→ Task to complete: Every line below that holds the string "package" must be copied.
+===+
(** * pi-dashboard: telemetry and health-check engine

    A shallow embedding of the server side of pi-dashboard
    ([server/index.js], [server/stats.js], [server/services-config.js])
    and the properties of its specification that are established on it.

    Conventions of the embedding.
    - Text (command output, configuration strings) is a [string] of
      ASCII characters; JavaScript's Unicode white space outside ASCII
      does not occur in the outputs of [ss], [wg] and [pivpn].
    - [null]/[undefined] are [None]; a number that may be [NaN] is a
      [jsnum].
    - [Date.now()] is an explicit argument of the functions that read
      the clock.
    - A JavaScript [Map] is a [gmap], a [Set] is a [gset]; an object
      literal used as a table is the finite map of its own properties,
      and a lookup by a computed key also finds what the object
      inherits from [Object.prototype].
    - A double is represented by the rational it stands for.  In
      [calculateCpuPercent] every operation is followed by the rounding
      to the nearest double.  [parseBytes] is computed on the decimal
      as written: for the numerals with two decimals that [wg] prints,
      the doubles round to the same integer.
    - Callbacks of the Node runtime (timers, sockets, resolvers) are
      events delivered to a state machine, one machine per promise.
    - The members of a [Promise.all] perform their effects one after
      the other; what matters is how the whole settles.
    - Calls into Node and into [systeminformation] are answered by the
      outside world; what they do internally is not described, except
      that [resolver.setServers] throws for a server that is not an IP
      address. *)

From Stdlib Require Import ZArith QArith Qround Qpower Ascii String List Sorted
  Bool Lia Lqa.
From stdpp Require Import base option list gmap strings.
Import ListNotations.
(** * stream_scryfall_blocks: a shallow embedding of the card streamer

    The script reads a JSON array of card records piece by piece
    ([iter_json_array]), decides for each record whether it is a playable
    card ([is_non_playable]) and renders the playable ones as text blocks
    ([build_block]); [main] prints every block followed by a separator
    line.

    Text is modelled on the first 256 code points (Latin-1), one [ascii]
    per character; Python's [str] predicates are written out for that
    range, where lowering a text keeps every character in its place.
    [Wide] has the marker search on texts of any code points, where it
    does not.  Dictionaries are stdpp finite maps. *)

From Stdlib Require Import Ascii String NArith Lia.
From stdpp Require Import gmap strings list fin_maps.

(** ** Python's [str] on Latin-1 text *)

Module Text.

Definition code (c : ascii) : N := N_of_ascii c.

Definition between (lo hi n : N) : bool :=
  (lo <=? n)%N && (n <=? hi)%N.

(** [c.isalpha()]: the letters of Latin-1. *)
Definition char_isalpha (c : ascii) : bool :=
  let n := code c in
  between 65 90 n || between 97 122 n
  || (n =? 170)%N || (n =? 181)%N || (n =? 186)%N
  || between 192 214 n || between 216 246 n || between 248 255 n.

(** [c.isspace()]: tab to carriage return, the four separators
    FS GS RS US, space, NEL and the no-break space. *)
Definition char_isspace (c : ascii) : bool :=
  let n := code c in
  between 9 13 n || between 28 32 n || (n =? 133)%N || (n =? 160)%N.

(** [c.lower()]: capital letters move up by 32, everything else stays. *)
Definition char_lower (c : ascii) : ascii :=
  let n := code c in
  if between 65 90 n || between 192 214 n || between 216 222 n
  then ascii_of_N (n + 32)
  else c.

Fixpoint all_chars (p : ascii -> bool) (s : string) : bool :=
  match s with
  | EmptyString => true
  | String c s' => p c && all_chars p s'
  end.

(** [s.isalpha()]: false on the empty string. *)
Definition isalpha (s : string) : bool :=
  match s with
  | EmptyString => false
  | _ => all_chars char_isalpha s
  end.

Fixpoint lower (s : string) : string :=
  match s with
  | EmptyString => EmptyString
  | String c s' => String (char_lower c) (lower s')
  end.

Fixpoint lstrip (s : string) : string :=
  match s with
  | EmptyString => EmptyString
  | String c s' => if char_isspace c then lstrip s' else s
  end.

Fixpoint rstrip (s : string) : string :=
  match s with
  | EmptyString => EmptyString
  | String c s' =>
      match rstrip s' with
      | EmptyString => if char_isspace c then EmptyString else String c EmptyString
      | r => String c r
      end
  end.

Definition strip (s : string) : string := lstrip (rstrip s).

(** [s.startswith(p)] *)
Definition startswith (s p : string) : bool := String.prefix p s.

(** [text.find(sub, start)]: the lowest index at or after [start] where
    [sub] occurs; [None] stands for Python's [-1]. *)
Definition find (text sub : string) (start : nat) : option nat :=
  String.index start sub text.

(** [text[i]] as a one-character string.  The callers only index in
    range ([getitem_in_range] below); out of range the model gives the
    empty string where Python raises. *)
Definition getitem (text : string) (i : nat) : string :=
  match String.get i text with
  | Some c => String c EmptyString
  | None => EmptyString
  end.

(** [s[i:]] *)
Fixpoint slice_from (s : string) (i : nat) : string :=
  match i, s with
  | O, _ => s
  | S _, EmptyString => EmptyString
  | S i', String _ s' => slice_from s' i'
  end.

(** [s[:n]] *)
Fixpoint slice_to (s : string) (n : nat) : string :=
  match n, s with
  | O, _ => EmptyString
  | S _, EmptyString => EmptyString
  | S n', String c s' => String c (slice_to s' n')
  end.
(** X6: text added after a response, on new lines, leaves the issues before
    its last one as they are, keeps the description of every issue, and
    takes no issue away. *)
Theorem earlier_issues_are_final (s1 s2 : str) (out : stdout) :
  exists iss1 iss12,
    _extract_issues (PyStr s1) out = (Return iss1, out)
    /\ _extract_issues (PyStr (s1 ++ LF :: s2)) out = (Return iss12, out)
    /\ (length iss1 <= length iss12)%nat
    /\ (forall k d,
          (S k < length iss1)%nat -> iss1 !! k = Some d ->
          iss12 !! k = Some d)
    /\ (forall k d,
          iss1 !! k = Some d ->
          exists d', iss12 !! k = Some d'
                     /\ d' !! "description" = d !! "description").
Proof.
  destruct (group_spec (split s1 LF)) as (G1 & P1 & B1).
  destruct (group_spec (split s2 LF)) as (G2 & P2 & B2).
  destruct (group (split s1 LF)) as [pre1 bs1].
  destruct (group (split s2 LF)) as [pre2 bs2]. simpl in *.
  exists (map block_issue bs1).
  destruct bs1 as [|[h body] bs1 _] using rev_ind.
  - exists (map block_issue bs2).
    split; [by apply (extract_issues_blocks s1 pre1)|].
    split.
    { apply (extract_issues_blocks _ (pre1 ++ pre2)); [|by apply Forall_app|done].
      rewrite split_app_sep, G1, G2. unfold flatten. simpl.
      by rewrite app_nil_r, app_assoc. }
    simpl. repeat split; [lia | intros; lia | done].
  - exists (map block_issue (bs1 ++ (h, body ++ pre2) :: bs2)).
    split; [by apply (extract_issues_blocks s1 pre1)|].
    apply Forall_app in B1 as [B1 Hb].
    apply Forall_singleton in Hb as [Hh Hb]. simpl in Hh, Hb.
    split.
    { apply (extract_issues_blocks _ pre1); [|done|].
      - rewrite split_app_sep, G1, G2, !flatten_app. unfold flatten. simpl.
        by rewrite !app_nil_r, <- !app_assoc.
      - apply Forall_app. split; [done|]. constructor; [|done].
        split; [done|]. by apply Forall_app. }
    rewrite !map_app, !length_app. simpl.
    repeat split.
    + lia.
    + intros k d Hk Hd. rewrite length_map in Hk.
      rewrite lookup_app_l in Hd by (rewrite length_map; lia).
      by rewrite lookup_app_l by (rewrite length_map; lia).
    + intros k d Hd.
      destruct (decide (k < length bs1)%nat) as [Hk|Hk].
      * rewrite lookup_app_l in Hd by (by rewrite length_map).
        exists d. by rewrite lookup_app_l by (by rewrite length_map).
      * assert (k = length (map block_issue bs1)) as ->.
        { apply lookup_lt_Some in Hd. rewrite length_app, length_map in Hd.
          rewrite length_map. simpl in Hd. lia. }
        rewrite list_lookup_middle in Hd by done. injection Hd as <-.
        exists (block_issue (h, body ++ pre2)).
        split; [by rewrite list_lookup_middle|].
        by rewrite !block_issue_description.
Qed.
(** One escaped ASCII octet decodes to that code unit. *)
Lemma Decode_percent_ascii fuel b rest :
  0 ≤ b < 0x80 →
  Decode (S fuel) (percent b ++ rest) = (b ::.) <$> Decode fuel rest.
Proof.
  intros Hb.
  assert (Hesc := escape_percent b rest ltac:(unfold octet; lia)).
  unfold percent in *. cbn [app] in *. rewrite Decode_unfold.
  change (37 =? 37) with true. cbv iota. rewrite Hesc. simpl.
  unfold leading_ones. destruct (Z.ltb_spec b 0x80); [reflexivity|lia].
Qed.

(** A multi-octet sequence decodes to the code point it encodes. *)
Lemma Decode_percent_multi fuel b bs v rest :
  octet b → Forall octet bs →
  leading_ones b = S (length bs) → (1 ≤ length bs ≤ 3)%nat →
  utf8_code_point (b :: bs) = Some v →
  Decode (S fuel) (percent_octets (b :: bs) ++ rest)
  = (UTF16EncodeCodePoint v ++.) <$> Decode fuel rest.
Proof.
  intros Hb Hbs Hn Hlen Hv.
  rewrite percent_octets_cons, <- app_assoc.
  assert (Hesc := escape_percent b (percent_octets bs ++ rest) Hb).
  unfold percent in *. cbn [app] in *. rewrite Decode_unfold.
  change (37 =? 37) with true. cbv iota. rewrite Hesc.
  cbn [mbind option_bind]. rewrite Hn.
  destruct (length bs) as [|[|[|[|k]]]] eqn:Hl; try lia;
    rewrite <- Hl, continuation_octets_percent by done;
    cbn [mbind option_bind]; rewrite Hv; reflexivity.
Qed.

Lemma utf8_octets_octet cp : 0 ≤ cp ≤ 0x10FFFF → Forall octet (utf8_octets cp).
Proof.
  intros Hcp. unfold utf8_octets, octet.
  cases_cmp; repeat constructor; Z.div_mod_to_equations; lia.
Qed.

Lemma utf8_code_point_octets cp :
  scalar cp → 0x80 ≤ cp →
  ∃ b bs, utf8_octets cp = b :: bs ∧ leading_ones b = S (length bs)
          ∧ (1 ≤ length bs ≤ 3)%nat ∧ utf8_code_point (b :: bs) = Some cp.
Proof.
  intros [Hcp Hs] Hge. unfold utf8_octets.
  destruct (Z.ltb_spec cp 0x80); [lia|].
  destruct (Z.ltb_spec cp 0x800); [|destruct (Z.ltb_spec cp 0x10000)];
    eexists _, _; (split; [reflexivity|]);
    (split; [unfold leading_ones; cases_cmp; simpl; try reflexivity;
             Z.div_mod_to_equations; lia|]);
    (split; [simpl; lia|]);
    unfold utf8_code_point, is_continuation.
  - replace (0xC0 + cp / 64 - 0xC0) with (cp / 64) by lia.
    replace (0x80 + cp mod 64 - 0x80) with (cp mod 64) by lia.
    replace (cp / 64 * 64 + cp mod 64) with cp by (Z.div_mod_to_equations; lia).
    cases_cmp; simpl; try reflexivity; Z.div_mod_to_equations; lia.
  - replace ((0xE0 + cp / 4096 - 0xE0) * 4096 + (0x80 + (cp / 64) mod 64 - 0x80) * 64
             + (0x80 + cp mod 64 - 0x80)) with cp by (Z.div_mod_to_equations; lia).
    cases_cmp; simpl; try reflexivity; Z.div_mod_to_equations; lia.
  - replace ((0xF0 + cp / 262144 - 0xF0) * 262144
             + (0x80 + (cp / 4096) mod 64 - 0x80) * 4096
             + (0x80 + (cp / 64) mod 64 - 0x80) * 64
             + (0x80 + cp mod 64 - 0x80)) with cp by (Z.div_mod_to_equations; lia).
    cases_cmp; simpl; try reflexivity; Z.div_mod_to_equations; lia.
Qed.
Lemma timerStarts_app ip evs1 evs2 :
  timerStarts cfg ip (evs1 ++ evs2)
  = (timerStarts cfg ip evs1 + timerStarts cfg ip evs2)%nat.
Proof. unfold timerStarts. now rewrite List.filter_app, length_app. Qed.

Lemma step_timerStarts o ip rl :
  offLimit ip o = true ->
  blockSends ip (step cfg o rl).2 = timerStarts cfg ip (step cfg o rl).2.
Proof.
  destruct o as [ip' t0 now|ip' now|nowOf|ip' ch d]; cbn; intros Hf.
  - destruct (sessionCheck_verdict t0 now ip' rl) as [_ E].
    destruct (sessionCheck cfg t0 now ip' rl) as [[ok rl'] evs]. cbn in *.
    rewrite E. unfold blockSends, timerStarts.
    destruct (_ && _); cbn; repeat case_bool_decide; simplify_eq; done.
  - apply bool_decide_eq_true in Hf.
    destruct (limitCheck_verdict now ip' rl) as [_ E].
    destruct (limitCheck cfg now ip' rl) as [[ok rl'] evs]. cbn in *.
    rewrite E. unfold blockSends, timerStarts.
    destruct (_ && _); cbn; repeat case_bool_decide; simplify_eq; done.
  - unfold blockSends, timerStarts. cbn. repeat case_bool_decide; simplify_eq; done.
  - apply bool_decide_eq_true in Hf. subst ch.
    unfold blockSends, timerStarts. cbn. repeat case_bool_decide; simplify_eq; done.
Qed.

(** Over any run in which [limitCheck] is not called for it, an address is
    sent on the block channel exactly as many times as a timer is started
    for it: every brown-listing comes with its one timer, and no timer is
    started without one. *)
Theorem timers_match_block_signals ip ops : forall rl,
  forallb (offLimit ip) ops = true ->
  blockSends ip (trace cfg ops rl) = timerStarts cfg ip (trace cfg ops rl).
Proof.
  induction ops as [|o ops IH]; intros rl Hf; cbn [trace]; [reflexivity|].
  cbn [forallb] in Hf. apply andb_true_iff in Hf as [Ho Hops].
  rewrite blockSends_app, timerStarts_app, (IH _ Hops).
  now rewrite (step_timerStarts o ip rl Ho).
Qed.

(** ** A client that keeps its distance *)

Lemma spacedb_cons gap t ts :
  spacedb gap (t :: ts) = true
  <-> (forall u, In u ts -> t + gap <= u) /\ spacedb gap ts = true.
Proof.
  cbn. rewrite andb_true_iff, forallb_forall.
  split; intros [H1 H2]; (split; [|assumption]); intros u Hu;
    specialize (H1 u Hu); lia.
Qed.

Lemma spacedb_filter_app gap (f : Z -> bool) ts us :
  spacedb gap (ts ++ us) = true -> spacedb gap (List.filter f ts ++ us) = true.
Proof.
  induction ts as [|t ts IH]; [easy|].
  rewrite <- app_comm_cons, spacedb_cons. intros [H1 H2]. cbn.
  destruct (f t); [|now apply IH].
  rewrite <- app_comm_cons, spacedb_cons. split; [|now apply IH].
  intros u Hu. apply H1. apply in_app_or in Hu as [Hu|Hu]; apply in_or_app.
  - left. now apply List.filter_In in Hu.
  - now right.
Qed.

Lemma spacedb_app_l gap ts us : spacedb gap (ts ++ us) = true -> spacedb gap ts = true.
Proof.
  induction ts as [|t ts IH]; [easy|].
  rewrite <- app_comm_cons, !spacedb_cons. intros [H1 H2]. split; [|now apply IH].
  intros u Hu. apply H1. apply in_or_app. now left.
Qed.

Lemma spacedb_last_max gap ts t u :
  0 <= gap -> spacedb gap (ts ++ [t]) = true -> In u (ts ++ [t]) -> u <= t.
Proof.
  intros Hg. induction ts as [|a ts IH]; cbn [app].
  - intros _ [<-|[]]. lia.
  - rewrite spacedb_cons. intros [H1 H2] [<-|Hu]; [|now apply IH].
    assert (Ht : In t (ts ++ [t])) by (apply in_or_app; right; now left).
    specialize (H1 t Ht). lia.
Qed.

(** Instants that keep a distance of [gap] and lie in an interval no longer
    than [n] times [gap] are at most [n]. *)
Lemma spacedb_count gap : forall ts lo hi (n : nat),
  0 < gap -> spacedb gap ts = true ->
  (forall t, In t ts -> lo < t <= hi) ->
  hi - lo <= Z.of_nat n * gap ->
  (length ts <= n)%nat.
Proof.
  induction ts as [|a ts IH]; intros lo hi n Hg Hs Hin Hn; cbn; [lia|].
  apply spacedb_cons in Hs as [H1 H2].
  pose proof (Hin a (or_introl eq_refl)) as Ha.
  destruct n as [|n]; [cbn in Hn; lia|].
  apply le_n_S. apply (IH (lo + gap) hi n); try assumption.
  - intros t Ht. specialize (H1 t Ht). specialize (Hin t (or_intror Ht)). lia.
  - lia.
Qed.
(** * gobuild: a shallow embedding of the compilation orchestrator

    The Go package [gobuild] drives an external compiler ([go], [tinygo])
    and delivers the binary either as a file (temp artifact, then rename)
    or as bytes captured from the compiler's standard output.  This file
    embeds the package in Rocq and proves properties of it.

    Conventions.
    - Go [string] is [string]; [[]byte] is [list byte]; [[]string] is
      [list string]; [int], [int64] and [time.Duration] are [Z].
    - A Go pointer is a location [loc]; the structs it points to live in
      finite maps of the machine state, so that aliasing is visible.
    - A Go [error] is a value of [error]; [nil] is [None].
    - A nil pointer dereference (a panic) is [None] in the option monad. *)

From Stdlib Require Import ZArith Ascii String.
From Stdlib.Strings Require Import Byte.
From stdpp Require Import base option list gmap strings pretty.

Local Open Scope Z_scope.

(* [set_solver] clears hypotheses that may be gone already *)
Set Warnings "-clear-no-such-hyp".

(** ** Go standard library: [strings] *)

Module strings.

(** [strings.HasPrefix(s, prefix)] *)
Definition HasPrefix (s pre : string) : bool := String.prefix pre s.

(** [strings.Contains(s, substr)] *)
Fixpoint Contains (s substr : string) : bool :=
  String.prefix substr s ||
  match s with
  | EmptyString => false
  | String _ s' => Contains s' substr
  end.

(** [strings.Join(elems, sep)] *)
Definition Join (elems : list string) (sep : string) : string :=
  String.concat sep elems.

End strings.

(** ** Go standard library: [path]

    [path.Clean] is embedded at the level of path components: the
    byte-level loop of the library skips empty and [.] components, pops the
    last kept component on [..] (unless nothing poppable is left, in which
    case a rooted path drops the [..] and a relative path keeps it), and
    separates what is kept by single slashes. *)

Module path.

(** [path.IsAbs(p)]: [len(p) > 0 && p[0] == '/'] *)
Definition IsAbs (p : string) : bool :=
  match p with
  | String c _ => if decide (c = "/"%char) then true else false
  | EmptyString => false
  end.

(** the components of [p] between slashes *)
Fixpoint components (p : string) : list string :=
  match p with
  | EmptyString => [EmptyString]
  | String c p' =>
      if decide (c = "/"%char) then EmptyString :: components p'
      else match components p' with
           | h :: t => String c h :: t
           | [] => [String c EmptyString]
           end
  end.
+===+
→ Task output:
    The Go package [gobuild] drives an external compiler ([go], [tinygo])
    embeds the package in Rocq and proves properties of it.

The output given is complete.